‘I was not sick; I just wanted to be a woman’ | Eye News


Small acts of everyday freedom go a long way in establishing who we are as a people, and who we may want to become as a society and a nation. Ahead of Independence Day, we bring you stories of little acts of defiance, endless notes of possibilities

Associate Professor, Dept of Community Medicine, Hamdard Institute of Medical Sciences and Research, and transgender activist, New Delhi

There was a time when I was seeking attention, now I am getting all of it. As I await the last leg of my gender-reassignment surgery, the respect and acceptance I have got has validated me as a woman. Most women are born with conditioning embedded in their DNA, but I have embraced womanhood, unpeeling and understanding every aspect of it, rather than just role-playing. But this journey has been a tumultuous one.

I was born Zakir Hussain and grew up in a conservative Muslim family at Islampura in southern Mumbai. I was different from an early age when I had no concrete understanding of gender identity. With two brothers at home and being in an all-boys’ school meant that girlish behaviour – I loved to apply mehendi on women’s hands, drape and pleat their saris – was discouraged at home. I was also preyed upon by bullies. As a teen, I was sure of my attraction towards men but to a school-going boy, the only terms available were “hijra” and “gay.” I was neither. In my early youth, gay men misconstrued me at times because they never understood that I approached them as a “woman,” not as a “man.”

While pursuing my MBBS and MD at KEM Hospital, Mumbai, I devoured medical journals to understand how best to define my condition. It was “disorder of sexual development” for intersex people, “sexual perversion” for gays and lesbians and “gender identity disorder” for trans people. This was the clinical definition in 2003 and I had no option but to find the closest fit to establish a rationale for gender-affirming care and medical transition. I was not sick; I just wanted to be a woman. Though the term “transwoman” was coined in 1965, in India social taboos and phobia meant that I had to begin from a place of disadvantage and build my case over the years. Finally, I came out to my family, friends, colleagues and teachers.

Of course, they shut me out saying psychiatrists had just messed up my mind and that marriage would solve everything. Everybody wanted a solution that would make them happy, they never thought about what would make me happy.

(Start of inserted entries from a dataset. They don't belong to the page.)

(** Below the longest zone, names are missing and a zone is not exhausted. *)
Lemma rows_short nt k :
  (k < max_len nt)%nat →
  (length (rows nt k) < length (nt_names nt))%nat ∧ (exhausted nt k < length (zones nt))%nat.
Proof.
  intros (z & Hz & Hlen)%max_len_gt. split.
  - rewrite (Permutation_length (rows_perm nt k)). unfold nt_names.
    apply list_elem_of_split in Hz as (l1 & l2 & ->).
    assert (∀ l, (length (l ≫= λ z, take k (zone_nodes nt z)) ≤ length (l ≫= zone_nodes nt))%nat) as Hle.
    { induction l as [|y l IH]; [done|]. rewrite !bind_cons, !length_app, length_take. lia. }
    rewrite !bind_app, !bind_cons, !length_app, length_take.
    pose proof (Hle l1). pose proof (Hle l2). lia.
  - unfold exhausted. apply list_elem_of_split in Hz as (l1 & l2 & ->).
    rewrite filter_app, filter_cons, decide_False, !length_app by lia. simpl.
    pose proof (length_filter (λ z, (length (zone_nodes nt z) < k)%nat) l1).
    pose proof (length_filter (λ z, (length (zone_nodes nt z) < k)%nat) l2). lia.
Qed.

Lemma list_loop_wf nt fuel k :
  nt_wf nt → (k ≤ max_len nt)%nat → (max_len nt - k < fuel)%nat →
  list_loop fuel nt (rows nt k) (exhausted nt k) k = Some (round_robin nt, true).
Proof.
  intros Hwf. pose proof (wf_numNodes _ Hwf) as Hnum. revert k.
  induction fuel as [|fuel IH]; intros k Hk Hf; [lia|]. simpl. rewrite Hnum.
  destruct (decide (k = max_len nt)) as [->|Hne].
  - rewrite (Permutation_length (rows_all nt (max_len nt) (le_n _))).
    by rewrite (proj2 (Z.ltb_ge _ _)) by lia.
  - destruct (rows_short nt k) as [H1 H2]; [lia|].
    rewrite (proj2 (Z.ltb_lt _ _)), (proj2 (Nat.leb_gt _ _)) by lia.
    rewrite list_zones_spec. fold (row nt k). rewrite <- rows_S, <- exhausted_S. apply IH; lia.
Qed.

(** The loop stops on every tree: past the longest zone all are exhausted. *)
Lemma list_loop_total nt fuel k l :
  (k ≤ S (max_len nt))%nat → (S (max_len nt) - k < fuel)%nat →
  is_Some (list_loop fuel nt l (exhausted nt k) k).
Proof.
  revert k l. induction fuel as [|fuel IH]; intros k l Hk Hf; [lia|]. simpl.
  case_match; [|done]. case_match eqn:Hex; [done|]. apply Nat.leb_gt in Hex.
  assert (k ≠ S (max_len nt)) as Hne; [|rewrite list_zones_spec, <- exhausted_S; apply IH; lia].
  intros ->. assert (exhausted nt (S (max_len nt)) = length (zones nt)) as He; [|lia].
  unfold exhausted. f_equal. pose proof (max_len_ge nt) as Hm. clear Hk Hf IH Hex.
  revert Hm. generalize (max_len nt) as m. intros m Hm.
  induction (zones nt) as [|z zs IHz]; [done|]. rewrite filter_cons, decide_True.
  - f_equal. apply IHz. intros x Hx. apply Hm. by right.
  - pose proof (Hm z ltac:(by left)). lia.
Qed.

Lemma exhausted_0 nt : exhausted nt 0 = 0%nat.
Proof.
  unfold exhausted. induction (zones nt) as [|z zs IH]; [done|].
  by rewrite filter_cons, decide_False by lia.
Qed.

Lemma nt_list_spec nt :
  is_Some (nt_list nt) ∧
  (nt_wf nt → nt_list nt = Some (round_robin nt, true) ∧ round_robin nt ≡ₚ nt_names nt).
Proof.
  unfold nt_list. destruct (zones nt) as [|z zs] eqn:Hz; simpl length.
  - split; [by eexists|]. intros Hwf. unfold round_robin, nt_names, max_len. by rewrite Hz.
  - pose proof (list_loop_total nt (max_len nt + 3) 0 [] ltac:(lia) ltac:(lia)) as HT.
    rewrite exhausted_0 in HT. split; [exact HT|]. intros Hwf. split; [|by apply rows_all].
    pose proof (list_loop_wf nt (max_len nt + 3) 0 Hwf ltac:(lia) ltac:(lia)) as HL.
    rewrite exhausted_0 in HL. exact HL.
Qed.

(** The order of the nodes: [list] returns on every tree, and on a
    well-formed one it returns, without the error, the round robin over the
    zones, which holds every node of the tree exactly once. *)
Lemma node_tree_list nt :
  is_Some (nt_list nt) ∧
  (nt_wf nt → nt_list nt = Some (round_robin nt, true) ∧ round_robin nt ≡ₚ nt_names nt).
Proof. apply nt_list_spec. Qed.

Lemma updateNode_spec nt n old :
  nt_wf nt → node_Name old = node_Name n → nt_has nt (GetZoneKey old) (node_Name n) →
  ∃ nt', updateNode nt (Some old) n = Ret nt' ∧ nt_wf nt' ∧
    ∀ z x, nt_has nt' z x ↔
      (nt_has nt z x ∧ ¬ (z = GetZoneKey old ∧ x = node_Name n)) ∨ (z = GetZoneKey n ∧ x = node_Name n).
Proof.
  intros Hwf Hname Hhas. unfold updateNode.
  destruct (String.eqb_spec (GetZoneKey old) (GetZoneKey n)) as [Hz|Hz].
  { exists nt. split_and!; [done|done|]. intros z x. rewrite <- Hz.
    split; [|naive_solver]. intros Hx.
    destruct (decide (z = GetZoneKey old ∧ x = node_Name n)); naive_solver. }
  eexists. split; [done|]. pose proof (removeNode_spec nt old Hwf) as HO. rewrite Hname in HO.
  destruct (removeNode nt old) as [nt1 []]; [|naive_solver]. destruct HO as (_ & H1 & H2 & _). simpl.
  destruct (addNode_spec nt1 n H1) as (H3 & H4 & _). split; [done|]. intros z x. by rewrite H4, H2.
Qed.

(** The tree keeps its invariant (the zones are the keys of the map, no
    zone is empty or repeats a name, [numNodes] counts the names) and does to
    its set of (zone, name) pairs what the operation says: [addNode] adds the
    node's pair; [removeNode] removes it and fails exactly when it is not
    there; [updateNode] of a node with the same name leaves it in the zone of
    the new labels only. *)
Lemma node_tree_invariant nt n old :
  nt_wf nt →
  (nt_wf (addNode nt n) ∧
   ∀ z x, nt_has (addNode nt n) z x ↔ nt_has nt z x ∨ (z = GetZoneKey n ∧ x = node_Name n)) ∧
  (nt_wf (removeNode nt n).1 ∧
   ((removeNode nt n).2 = true ↔ nt_has nt (GetZoneKey n) (node_Name n)) ∧
   ∀ z x, nt_has (removeNode nt n).1 z x ↔ nt_has nt z x ∧ ¬ (z = GetZoneKey n ∧ x = node_Name n)) ∧
  (node_Name old = node_Name n → nt_has nt (GetZoneKey old) (node_Name n) →
   ∃ nt', updateNode nt (Some old) n = Ret nt' ∧ nt_wf nt' ∧
     ∀ z x, nt_has nt' z x ↔
       (nt_has nt z x ∧ ¬ (z = GetZoneKey old ∧ x = node_Name n)) ∨
       (z = GetZoneKey n ∧ x = node_Name n)).
Proof.
  intros Hwf. destruct (addNode_spec nt n Hwf) as (Ha1 & Ha2 & _). split; [done|].
  pose proof (removeNode_spec nt n Hwf) as HR. split.
  { destruct (removeNode nt n) as [nt1 []]; simpl.
    - by destruct HR as (H1 & H2 & H3 & _).
    - destruct HR as [-> Hno]. split_and!; [done|done|naive_solver]. }
  by apply updateNode_spec.
Qed.

Definition sample_node (name zone : string) : Node :=
  mkNode name (<[LabelTopologyZone := zone]> ∅) ∅ [] false [] [].

Lemma node_tree_invariant_witness :
  let nt := newNodeTree [sample_node "a" "z1"; sample_node "b" "z1"; sample_node "c" "z2"] in
  nt_wf nt ∧ nt_list nt = Some (["a"; "c"; "b"], true) ∧
  nt_wf (removeNode nt (sample_node "c" "z2")).1.
Proof.
  assert (nt_wf (newNodeTree [sample_node "a" "z1"; sample_node "b" "z1"; sample_node "c" "z2"])) as Hwf.
  { unfold newNodeTree. simpl. repeat apply addNode_spec. apply empty_tree_wf. }
  split; [exact Hwf|]. split; [vm_compute; reflexivity|].
  apply (node_tree_invariant _ (sample_node "c" "z2") (sample_node "c" "z2") Hwf).
Defined.

Lemma node_tree_list_witness :
  nt_list (newNodeTree [sample_node "a" "z1"; sample_node "b" "z1"; sample_node "c" "z2"]) =
    Some (["a"; "c"; "b"], true).
Proof.
  assert (nt_wf (newNodeTree [sample_node "a" "z1"; sample_node "b" "z1"; sample_node "c" "z2"])) as Hwf.
  { unfold newNodeTree. simpl. repeat apply addNode_spec. apply empty_tree_wf. }
  destruct (node_tree_list (newNodeTree
    [sample_node "a" "z1"; sample_node "b" "z1"; sample_node "c" "z2"])) as [_ H].
  destruct (H Hwf) as [-> _]. vm_compute. reflexivity.
Defined.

Gender transition surgeries involve a graded series of complex corrective procedures, are long-drawn, expensive (between Rs 5 and 20 lakh) and require you to live close to the medical facility. So, I decided to develop my own resources, and I moved to Delhi where nobody knew me and took up a job with an NGO, working on family planning and community health. In 2013, I moved to Jamia Millia Islamia. As I interacted with my students, I felt a fresh energy that pulled me out of my lows.

I was “settled” but couldn’t snap my emotional ties to my mother, who blackmailed me saying she would die if I did the surgery. And one day, she came over to stay with me permanently, saying, “Wear my clothes and jewellery in the house, just be normal outside.” She had such a fear of social abandonment that I delayed my decision to keep her happy. But I slipped deeper into depression and became suicidal.

The day I planned my suicide was my turning point because I asked myself one last question: Who would be happy if I died? Not my mother for sure, and the world wouldn’t care anyway. So, I thought let me at least transition and feel happy about myself, even if it meant dying on the operation table. At least in one scenario I would be happy.

Unknown to my mother, I went to a psychiatrist, got a mental fitness certificate, and started feminisation hormone therapy with an endocrinologist. This causes the development of breasts, redistribution of body fat, lowers the waist-to-hip ratio and so on. My looks and body began to change further as I began laser hair reductions on the skin. By now, I could pass off as a woman but continued to wear shirts, trousers and kurta-pyjamas. My mother refused to go out with me. My students and OPD patients murmured in corners, but I was honest about who I was. That broke the ice.

A full transformation can take years as apart from genital reconstructive surgeries, you have at least 10 kinds of facial feminisation surgeries, bone and jaw reconstruction and even hair follicle procedures. I was always for minimal surgery because without a sex change operation, I would not be considered a woman in my passport. So, I opted for two sets of surgeries, each six to seven hours long, beginning with breast augmentation on July 4, 2019.

Meanwhile, my social transition happened. One of the techniques trans people use is to call each other by some preferred names. I chose Aqsa and Zara, but I liked the former. I changed my legal documents, too. As I got comfortable and felt the male gaze changing, my mother changed tack. She now wanted me to be a full, not a half-woman. But a genital reconstructive surgery can be risky; I have chosen the much safer skin graft, which will be completed in December.

People feel we go for sex-change surgery because we crave sensual intimacy but for me it is about the right to feel pleasured when I want to. I am happier now, with my make-up, clothes, companionship and conversations. All I needed was love and respect. I cannot forget the day, two weeks after surgery, when I walked in wearing salwar kameez and makeup, owning my womanhood, and the Dean saying I was a beautiful person. I am looking towards marrying my soulmate, an administrative officer in the government. I am no longer a question mark.